Tuesday, November 13, 2012

How to win friends, but not really influence anyone



By 2002, my mother and stepfather were fed up with the California lifestyle. I remember them complaining a lot about how it took an hour to drive less than 10 miles to work. So they came up with the brilliant idea of moving to a magical land without traffic jams: Washington!

No, not the nation’s capitol. That’s what I thought at the time, too. I was sorely disappointed to learn they meant the state. 

The only thing I knew about Washington state was it rained a lot and they had a city named Seattle, which was the state capitol and which contained a large needle-like building. Turns out Seattle is not the state capitol, and it really doesn’t look anything like a needle. Nor is it from space. False advertising.

Without going into detail about the anguishing decision I had to make to stay in California with my father or move north with the rest of my family, by August 2002 I found myself living in a town just outside Seattle (I am withholding the name for privacy’s sake and because everyone who lives near Seattle has learned by now to just tell strangers “I’m from Seattle” rather than provide a more exact, honest answer. It just simplifies things).

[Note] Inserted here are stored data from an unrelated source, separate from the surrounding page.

Definition upd_server (tunnelid : Z) (f : serverType → serverType) : W unit :=
  s ← get_server tunnelid;
  modify (fun w => w <| g_server_list ::= insert tunnelid (f s) |>).

(** [server.mu.Lock()] and [Unlock()]. *)
Definition lock_server (tunnelid : Z) : W unit :=
  s ← get_server tunnelid;
  if s.(sv_locked) then deadlock else upd_server tunnelid (setf sv_locked (fun _ => true)).
Definition unlock_server (tunnelid : Z) : W unit :=
  upd_server tunnelid (setf sv_locked (fun _ => false)).

Definition get_sconn (l : loc) : W serverConnection :=
  w ← getS; deref "nil *serverConnection" (w.(w_sconns) !! l).
Definition upd_sconn (l : loc) (f : serverConnection → serverConnection) : W unit :=
  c ← get_sconn l; modify (fun w => w <| w_sconns ::= insert l (f c) |>).
Definition new_sconn (c : serverConnection) : W loc :=
  fun w => (Ret w.(w_next), w <| w_next ::= S |> <| w_sconns ::= insert w.(w_next) c |>).

Definition get_client (tunnelid : Z) : W clientType :=
  w ← getS; deref "nil *clientType" (w.(g_client_list) !! tunnelid).
Definition upd_client (tunnelid : Z) (f : clientType → clientType) : W unit :=
  s ← get_client tunnelid;
  modify (fun w => w <| g_client_list ::= insert tunnelid (f s) |>).
Definition lock_client (tunnelid : Z) : W unit :=
  s ← get_client tunnelid;
  if s.(cl_locked) then deadlock else upd_client tunnelid (setf cl_locked (fun _ => true)).
Definition unlock_client (tunnelid : Z) : W unit :=
  upd_client tunnelid (setf cl_locked (fun _ => false)).
Definition get_cconn (l : loc) : W clientConnection :=
  w ← getS; deref "nil *clientConnection" (w.(w_cconns) !! l).
Definition upd_cconn (l : loc) (f : clientConnection → clientConnection) : W unit :=
  c ← get_cconn l; modify (fun w => w <| w_cconns ::= insert l (f c) |>).
Definition new_cconn (c : clientConnection) : W loc :=
  fun w => (Ret w.(w_next), w <| w_next ::= S |> <| w_cconns ::= insert w.(w_next) c |>).

End types.

Abbreviation W := (M world).

(** Reading a map field: the nil map has no entry. *)
Definition sv_conns `{C : Consistent} (s : serverType) : gmap Z loc := default ∅ s.(sv_connections).
Definition cl_conns `{C : Consistent} (s : clientType) : gmap Z loc := default ∅ s.(cl_connections).

(** ** Stepping through the primitives *)

Section steps.
Context {C : Consistent} {E : Env}.

Lemma wp_tick (Q : nat → world → Prop) w :
  Q w.(w_tick) (w <| w_tick ::= S |>) → wp tick Q w.
Proof. intros H. by eexists _, _. Qed.
Lemma wp_emit e (Q : unit → world → Prop) w :
  Q tt (w <| w_trace ::= (fun l => l ++ [e]) |>) → wp (emit e) Q w.
Proof. apply wp_modify. Qed.
Lemma wp_time_Now (Q : Z → world → Prop) w :
  Q (env_now w.(w_tick)) (w <| w_tick ::= S |>) → wp time_Now Q w.
Proof. intros H. by eexists _, _. Qed.
Lemma wp_range_keys {A} (m : gmap Z A) (Q : list Z → world → Prop) w :
  Q (env_range w.(w_tick) (map_to_list m).*1) (w <| w_tick ::= S |>) → wp (range_keys m) Q w.
Proof. intros H. by eexists _, _. Qed.
Lemma wp_get_server tid s (Q : serverType → world → Prop) w :
  w.(g_server_list) !! tid = Some s → Q s w → wp (get_server tid) Q w.
Proof. intros Hs HQ. exists s, w. unfold get_server, getS, mbind, M_bind. by rewrite Hs. Qed.
Lemma wp_upd_server tid s f (Q : unit → world → Prop) w :
  w.(g_server_list) !! tid = Some s →
  Q tt (w <| g_server_list ::= insert tid (f s) |>) → wp (upd_server tid f) Q w.
Proof.
  intros Hs HQ. apply wp_bind. eapply wp_get_server; [done|]. by apply wp_modify.
Qed.
Lemma wp_get_sconn l c (Q : serverConnection → world → Prop) w :
  w.(w_sconns) !! l = Some c → Q c w → wp (get_sconn l) Q w.
Proof. intros Hs HQ. exists c, w. unfold get_sconn, getS, mbind, M_bind. by rewrite Hs. Qed.
Lemma wp_upd_sconn l c f (Q : unit → world → Prop) w :
  w.(w_sconns) !! l = Some c →
  Q tt (w <| w_sconns ::= insert l (f c) |>) → wp (upd_sconn l f) Q w.
Proof.
  intros Hs HQ. apply wp_bind. eapply wp_get_sconn; [done|]. by apply wp_modify.
Qed.
Lemma wp_lock_server tid s (Q : unit → world → Prop) w :
  w.(g_server_list) !! tid = Some s → s.(sv_locked) = false →
  Q tt (w <| g_server_list ::= insert tid (s <| sv_locked := true |>) |>) →
  wp (lock_server tid) Q w.
Proof.
  intros Hs Hl HQ. apply wp_bind. eapply wp_get_server; [done|]. rewrite Hl.
  by eapply wp_upd_server.
Qed.
Lemma wp_unlock_server tid s (Q : unit → world → Prop) w :
  w.(g_server_list) !! tid = Some s →
  Q tt (w <| g_server_list ::= insert tid (s <| sv_locked := false |>) |>) →
  wp (unlock_server tid) Q w.
Proof. intros Hs HQ. by eapply wp_upd_server. Qed.
Lemma wp_get_client tid s (Q : clientType → world → Prop) w :
  w.(g_client_list) !! tid = Some s → Q s w → wp (get_client tid) Q w.
Proof. intros Hs HQ. exists s, w. unfold get_client, getS, mbind, M_bind. by rewrite Hs. Qed.
Lemma wp_upd_client tid s f (Q : unit → world → Prop) w :
  w.(g_client_list) !! tid = Some s →
  Q tt (w <| g_client_list ::= insert tid (f s) |>) → wp (upd_client tid f) Q w.
Proof.
  intros Hs HQ. apply wp_bind. eapply wp_get_client; [done|]. by apply wp_modify.
Qed.
Lemma wp_get_cconn l c (Q : clientConnection → world → Prop) w :
  w.(w_cconns) !! l = Some c → Q c w → wp (get_cconn l) Q w.
Proof. intros Hs HQ. exists c, w. unfold get_cconn, getS, mbind, M_bind. by rewrite Hs. Qed.
Lemma wp_upd_cconn l c f (Q : unit → world → Prop) w :
  w.(w_cconns) !! l = Some c →
  Q tt (w <| w_cconns ::= insert l (f c) |>) → wp (upd_cconn l f) Q w.
Proof.
  intros Hs HQ. apply wp_bind. eapply wp_get_cconn; [done|]. by apply wp_modify.
Qed.
Lemma wp_lock_client tid s (Q : unit → world → Prop) w :
  w.(g_client_list) !! tid = Some s → s.(cl_locked) = false →
  Q tt (w <| g_client_list ::= insert tid (s <| cl_locked := true |>) |>) →
  wp (lock_client tid) Q w.
Proof.
  intros Hs Hl HQ. apply wp_bind. eapply wp_get_client; [done|]. rewrite Hl.
  by eapply wp_upd_client.
Qed.
Lemma wp_unlock_client tid s (Q : unit → world → Prop) w :
  w.(g_client_list) !! tid = Some s →
  Q tt (w <| g_client_list ::= insert tid (s <| cl_locked := false |>) |>) →
  wp (unlock_client tid) Q w.
Proof. intros Hs HQ. by eapply wp_upd_client. Qed.
Lemma wp_runthing thing arg (Q : string → world → Prop) w :
  Q (match env_exec w.(w_tick) thing arg with None => "error" | Some out => out end)
    (w <| w_trace ::= (fun l => l ++ [EvCommand thing arg]) |> <| w_tick ::= S |>) →
  wp (runthing thing arg) Q w.
Proof. intros HQ. by eexists _, _. Qed.
(* ===== verification/Json.v ===== *)
(** * JSON arrays of strings ([json.Unmarshal] into a [[]string])

    The part of Go's encoding/json that [do_mqtt_requests] uses: decoding a text
    into a nil slice of strings.  [None] is an error, of syntax or of type: any
    JSON value other than null or an array of strings and nulls is one. *)
From stdpp Require Import base list strings.
From Stdlib Require Import ZArith Lia Ascii.
From S2P Require Import Prelude GoNet.
#[local] Open Scope Z_scope.

(** ** Runes *)

Definition chr (z : Z) : ascii := ascii_of_N (Z.to_N z).

(** The bytes of a string from their values. *)
Definition bytes_string (l : list Z) : string := foldr (λ b s, String (chr b) s) "" l.

(** [utf8.EncodeRune] of a valid code point. *)
Definition utf8_encode (r : Z) : string :=
  if bool_decide (r < 128) then bytes_string [r]
  else if bool_decide (r < 2048) then bytes_string [192 + r / 64; 128 + r mod 64]
  else if bool_decide (r < 65536) then
    bytes_string [224 + r / 4096; 128 + r / 64 mod 64; 128 + r mod 64]
  else bytes_string [240 + r / 262144; 128 + r / 4096 mod 64; 128 + r / 64 mod 64; 128 + r mod 64].

(** [unicode.ReplacementChar]. *)
Definition replacement : string := utf8_encode 65533.

Definition in_range (lo hi : Z) (c : ascii) : bool := bool_decide (lo <= code c <= hi).

(** Length of the valid UTF-8 sequence at the head of a string whose first byte
    is not ASCII; 0 when there is none. *)
Definition utf8_len (s : string) : nat :=
  match s with
  | String c1 (String c2 s2) =>
      if in_range 194 223 c1 && in_range 128 191 c2 then 2%nat
      else match s2 with
      | String c3 s3 =>
          if in_range 128 191 c3 &&
             ((bool_decide (code c1 = 224) && in_range 160 191 c2) ||
              (bool_decide (code c1 = 237) && in_range 128 159 c2) ||
              ((in_range 225 236 c1 || in_range 238 239 c1) && in_range 128 191 c2)) then 3%nat
          else match s3 with
          | String c4 _ =>
              if in_range 128 191 c3 && in_range 128 191 c4 &&
                 ((bool_decide (code c1 = 240) && in_range 144 191 c2) ||
                  (in_range 241 243 c1 && in_range 128 191 c2) ||
                  (bool_decide (code c1 = 244) && in_range 128 143 c2)) then 4%nat
              else 0%nat
          | EmptyString => 0%nat
          end
      | EmptyString => 0%nat
      end
  | _ => 0%nat
  end.

(** Four hexadecimal digits and the rest. *)
Definition getu4 (s : string) : option (Z * string) :=
  match s with
  | String a (String b (String c (String d s'))) =>
      match hex_val a, hex_val b, hex_val c, hex_val d with
      | Some a, Some b, Some c, Some d => Some (a * 4096 + b * 256 + c * 16 + d, s')
      | _, _, _, _ => None
      end
  | _ => None
  end.

Definition is_surrogate (r : Z) : bool := bool_decide (55296 <= r < 57344).

(** The pair of surrogates as a code point. *)
Definition utf16_decode (r1 r2 : Z) : option Z :=
  if bool_decide (55296 <= r1 < 56320) && bool_decide (56320 <= r2 < 57344)
  then Some ((r1 - 55296) * 1024 + (r2 - 56320) + 65536) else None.

Definition simple_escape (c : ascii) : option Z :=
  if bool_decide (code c = 34) then Some 34
  else if bool_decide (c = "\"%char) then Some 92
  else if bool_decide (c = "/"%char) then Some 47
  else if bool_decide (c = "b"%char) then Some 8
  else if bool_decide (c = "f"%char) then Some 12
  else if bool_decide (c = "n"%char) then Some 10
  else if bool_decide (c = "r"%char) then Some 13
  else if bool_decide (c = "t"%char) then Some 9
  else None.

Definition prepend (s : string) (r : option (string * string)) : option (string * string) :=
  match r with Some (t, rest) => Some (s +:+ t, rest) | None => None end.

Definition skip (n : nat) (s : string) : string := String.substring n (String.length s - n) s.

(** A string literal after its opening quote: its value and the rest. *)
Fixpoint unquote (fuel : nat) (s : string) : option (string * string) :=
  match fuel, s with
  | S fuel', String c s' =>
      if bool_decide (code c = 34) then Some ("", s')
      else if bool_decide (c = "\"%char) then
        match s' with
        | String "u"%char s2 =>
            match getu4 s2 with
            | None => None
            | Some (r, s3) =>
                if is_surrogate r then
                  match s3 with
                  | String "\"%char (String "u"%char s4) =>
                      match getu4 s4 with
                      | Some (r2, s5) =>
                          match utf16_decode r r2 with
                          | Some r' => prepend (utf8_encode r') (unquote fuel' s5)
                          | None => prepend replacement (unquote fuel' s3)
                          end
                      | None => None
                      end
                  | _ => prepend replacement (unquote fuel' s3)
                  end
                else prepend (utf8_encode r) (unquote fuel' s3)
            end
        | String e s2 =>
            match simple_escape e with
            | Some r => prepend (bytes_string [r]) (unquote fuel' s2)
            | None => None
            end
        | EmptyString => None
        end
      else if bool_decide (code c < 32) then None
      else if bool_decide (code c < 128) then prepend (String c "") (unquote fuel' s')
      else
        match utf8_len s with
        | O => prepend replacement (unquote fuel' s')
        | n => prepend (String.substring 0 n s) (unquote fuel' (skip n s))
        end
  | _, _ => None
  end.

(** ** Values *)

Definition is_space (c : ascii) : bool :=
  bool_decide (code c = 32) || bool_decide (code c = 9) || bool_decide (code c = 10) ||
  bool_decide (code c = 13).

Fixpoint skip_space (s : string) : string :=
  match s with
  | String c s' => if is_space c then skip_space s' else s
  | EmptyString => s
  end.

(** An element: a string, or null, which leaves the empty string. *)
Definition element (s : string) : option (string * string) :=
  match s with
  | String c s' =>
      if bool_decide (code c = 34) then unquote (String.length s') s'
      else if has_prefix "null" s then Some ("", skip 4 s) else None
  | EmptyString => None
  end.

(** The elements after the opening bracket, from the first one on. *)
Fixpoint elements_from (fuel : nat) (s : string) : option (list string * string) :=
  match fuel with
  | O => None
  | S fuel' =>
      match element (skip_space s) with
      | None => None
      | Some (x, rest) =>
          match skip_space rest with
          | String "]"%char rest' => Some ([x], rest')
          | String ","%char rest' =>
              match elements_from fuel' rest' with
              | Some (l, rest'') => Some (x :: l, rest'')
              | None => None
              end
          | _ => None
          end
      end
  end.

Definition array (s : string) : option (list string * string) :=
  match skip_space s with
  | String "]"%char rest => Some ([], rest)
  | _ => elements_from (String.length s) s
  end.

(** [json.Unmarshal(s, &arr)] for a nil [arr []string]. *)
Definition Unmarshal (s : string) : option (list string) :=
  match match skip_space s with
        | String "["%char rest => array rest
        | s' => if has_prefix "null" s' then Some ([], skip 4 s') else None
        end with
  | Some (l, rest) => if bool_decide (skip_space rest = "") then Some l else None
  | None => None
  end.

(** A double quote. *)
Definition dq : string := String (chr 34) "".

Example Unmarshal_argv :
  Unmarshal (" [ " +:+ dq +:+ "ratbond" +:+ dq +:+ " , " +:+ dq +:+ "--mux=4" +:+ dq +:+ ",null] ")
    = Some ["ratbond"; "--mux=4"; ""].
Proof. vm_compute. reflexivity. Qed.
Example Unmarshal_escapes :
  Unmarshal ("[" +:+ dq +:+ "a\u0041\u00e9\n\ud83d\ude00\ud800x" +:+ dq +:+ "]")
    = Some ["aA" +:+ bytes_string [195; 169; 10; 240; 159; 152; 128; 239; 191; 189] +:+ "x"].
Proof. vm_compute. reflexivity. Qed.
Example Unmarshal_errors :
  Unmarshal "[1]" = None ∧ Unmarshal "{}" = None ∧ Unmarshal "[" = None ∧ Unmarshal "" = None ∧
  Unmarshal "null" = Some [] ∧ Unmarshal "[]" = Some [] ∧ Unmarshal "[]x" = None.
Proof. vm_compute. done. Qed.

(** ** Reading back a list of plain strings *)

(** A printable ASCII byte other than the quote and the backslash. *)
Definition plain_byte (c : ascii) : bool :=
  bool_decide (32 <= code c < 128) && negb (bool_decide (code c = 34)) && negb (bool_decide (c = "\"%char)).

Definition plain (s : string) : Prop := all_bytes plain_byte s = true.

(** A quoted string, then [rest]. *)
Definition quoted (x rest : string) : string := String (chr 34) (x +:+ String (chr 34) rest).

Fixpoint json_tail (l : list string) : string :=
  match l with [] => "]" | x :: l' => String ","%char (quoted x (json_tail l')) end.

(** The JSON array of the strings of [l]. *)
Definition json_text (l : list string) : string :=
  String "["%char (match l with [] => "]" | x :: l' => quoted x (json_tail l') end).

Lemma unquote_plain fuel x rest :
  plain x → (String.length x < fuel)%nat →
  unquote fuel (x +:+ String (chr 34) rest) = Some (x, rest).
Proof.
  unfold plain. revert fuel. induction x as [|c x IH]; intros fuel Hp Hf;
    (destruct fuel as [|fuel]; [simpl in Hf; lia|]).
  - change ("" +:+ String (chr 34) rest) with (String (chr 34) rest). done.
  - change (String c x +:+ String (chr 34) rest) with (String c (x +:+ String (chr 34) rest)).
    simpl in Hp, Hf |- *. apply andb_true_iff in Hp as [Hc Hp].
    unfold plain_byte in Hc. rewrite !andb_true_iff, !negb_true_iff, bool_decide_eq_true,
      !bool_decide_eq_false in Hc. destruct Hc as [[Hr H34] Hbs].
    rewrite (bool_decide_eq_false_2 (code c = 34)), (bool_decide_eq_false_2 (c = _)),
      (bool_decide_eq_false_2 (code c < 32)), (bool_decide_eq_true_2 (code c < 128)) by (done || lia).
    by rewrite (IH fuel) by (done || lia).
Qed.

Lemma length_app_string (a b : string) :
  String.length (a +:+ b) = (String.length a + String.length b)%nat.
Proof.
  induction a as [|c a IH]; [done|]. change (String c a +:+ b) with (String c (a +:+ b)).
  simpl. by rewrite IH.
Qed.

Lemma element_plain x rest : plain x → element (skip_space (quoted x rest)) = Some (x, rest).
Proof.
  intros Hp. unfold quoted. change (skip_space (String (chr 34) (x +:+ String (chr 34) rest)))
    with (String (chr 34) (x +:+ String (chr 34) rest)).
  unfold element. rewrite bool_decide_eq_true_2 by done.
  apply unquote_plain; [done|]. rewrite length_app_string. simpl. lia.
Qed.

Lemma elements_plain fuel x l :
  Forall plain (x :: l) → (length l < fuel)%nat →
  elements_from fuel (quoted x (json_tail l)) = Some (x :: l, "").
Proof.
  revert fuel x. induction l as [|y l IH]; intros fuel x Hp Hf;
    (destruct fuel as [|fuel]; [simpl in Hf; lia|]); inversion Hp; subst; cbn [elements_from];
    rewrite element_plain by done; [done|].
  cbn [json_tail skip_space]. change (is_space ",") with false. cbv iota. rewrite IH; [done|done|]. simpl in Hf. lia.
Qed.

Lemma length_json_tail l : (length l < String.length (json_tail l))%nat.
Proof.
  induction l as [|x l IH]; simpl; [lia|]. rewrite length_app_string. simpl. lia.
Qed.

(** What is written as an array of plain strings is read back. *)
Lemma Unmarshal_text l : Forall plain l → Unmarshal (json_text l) = Some l.
Proof.
  intros Hp. destruct l as [|x l]; [done|]. unfold Unmarshal, json_text.
  change (skip_space (String "[" (quoted x (json_tail l)))) with (String "[" (quoted x (json_tail l))).
  cbv beta iota. unfold array.
  change (skip_space (quoted x (json_tail l))) with (quoted x (json_tail l)).
  assert (elements_from (String.length (quoted x (json_tail l))) (quoted x (json_tail l)) =
    Some (x :: l, "")) as ->; [|done].
  apply elements_plain; [done|]. pose proof (length_json_tail l). unfold quoted. simpl.
  rewrite length_app_string. simpl. lia.
Qed.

My new town was a small, isolated community. I can’t say that everybody in town knows each other, but the degree of separation is equal to just one Kevin Bacon. This was certainly true for all the kids in the local school system who had all grown up together. I was now thrust headfirst into the deep end of this pool known as middle school. 

Needless to say, it wasn’t an easy transition. But one seemingly innocuous event in 8th grade helped turn my fortunes around slightly.

As all such life altering events do, it occurred in the school cafeteria.

Our school lunches were nothing to write home about, but there was always one item all the kids fought over: the chocolate chip cookies. Helen of Troy may have launched a thousand ships, but if Paris had captured our school’s supplies of cookies instead of her, we would have easily launched five thousand ships to recover them.

I too had an affinity for these cookies, and one day it passed that I was still hungry after finishing my own lunch. My friends at the lunch table had finished their own hassled bargaining for control of the most chocolate chip cookies (lunch at our middle school looked like the floor of the New York Stock Exchange with all the trading going on) when I noticed that amidst all the ruckus a few crumbs had fallen upon the table.

With no sense of shame, I gently swept the crumbs off the table into one hand and proceed to devour them as though they were the last morsels of food I’d ever see. Then I immediately spit them out.

Turns out those weren’t cookie crumbs. It was dirt.

Why tell this humiliating story? Because some of my most embarrassing moments are also my proudest. Because that was the day, and the exact moment, that I made my best friend in the world.

We shall call him “Puma” for privacy’s sake (it is an inside reference I’m not even sure he remembers. No, it’s not Lance Berkman – sorry baseball fans). To this day, if you ask Puma when we first became friends, he’ll point to that moment – watching me eat dirt at the lunch table – as the moment he realized I was a pretty funny guy. 

Puma also might talk about our time spent in 8th grade heading up the middle school newspaper, but, believe it or not, that was actually more traumatizing than eating dirt. I’d rather not talk about it.

Bottom line, Puma and I were practically like brothers by the time we survived high school. To this day there’s no one I trust and value more than him.

Moral of the story: if you ever find yourself moving to a strange new town where you don’t know anyone, just embarrass yourself during a meal in front of a bunch of people and at least one of them will take pity on you and become a friend for life.

Am I embarrassed? Sure. Am I also proud of the result? You bet.

Here’s to life altering embarrassment. Cheers!

1 comment:

  1. That's pretty funny. "Puma" will certainly enjoy his code name.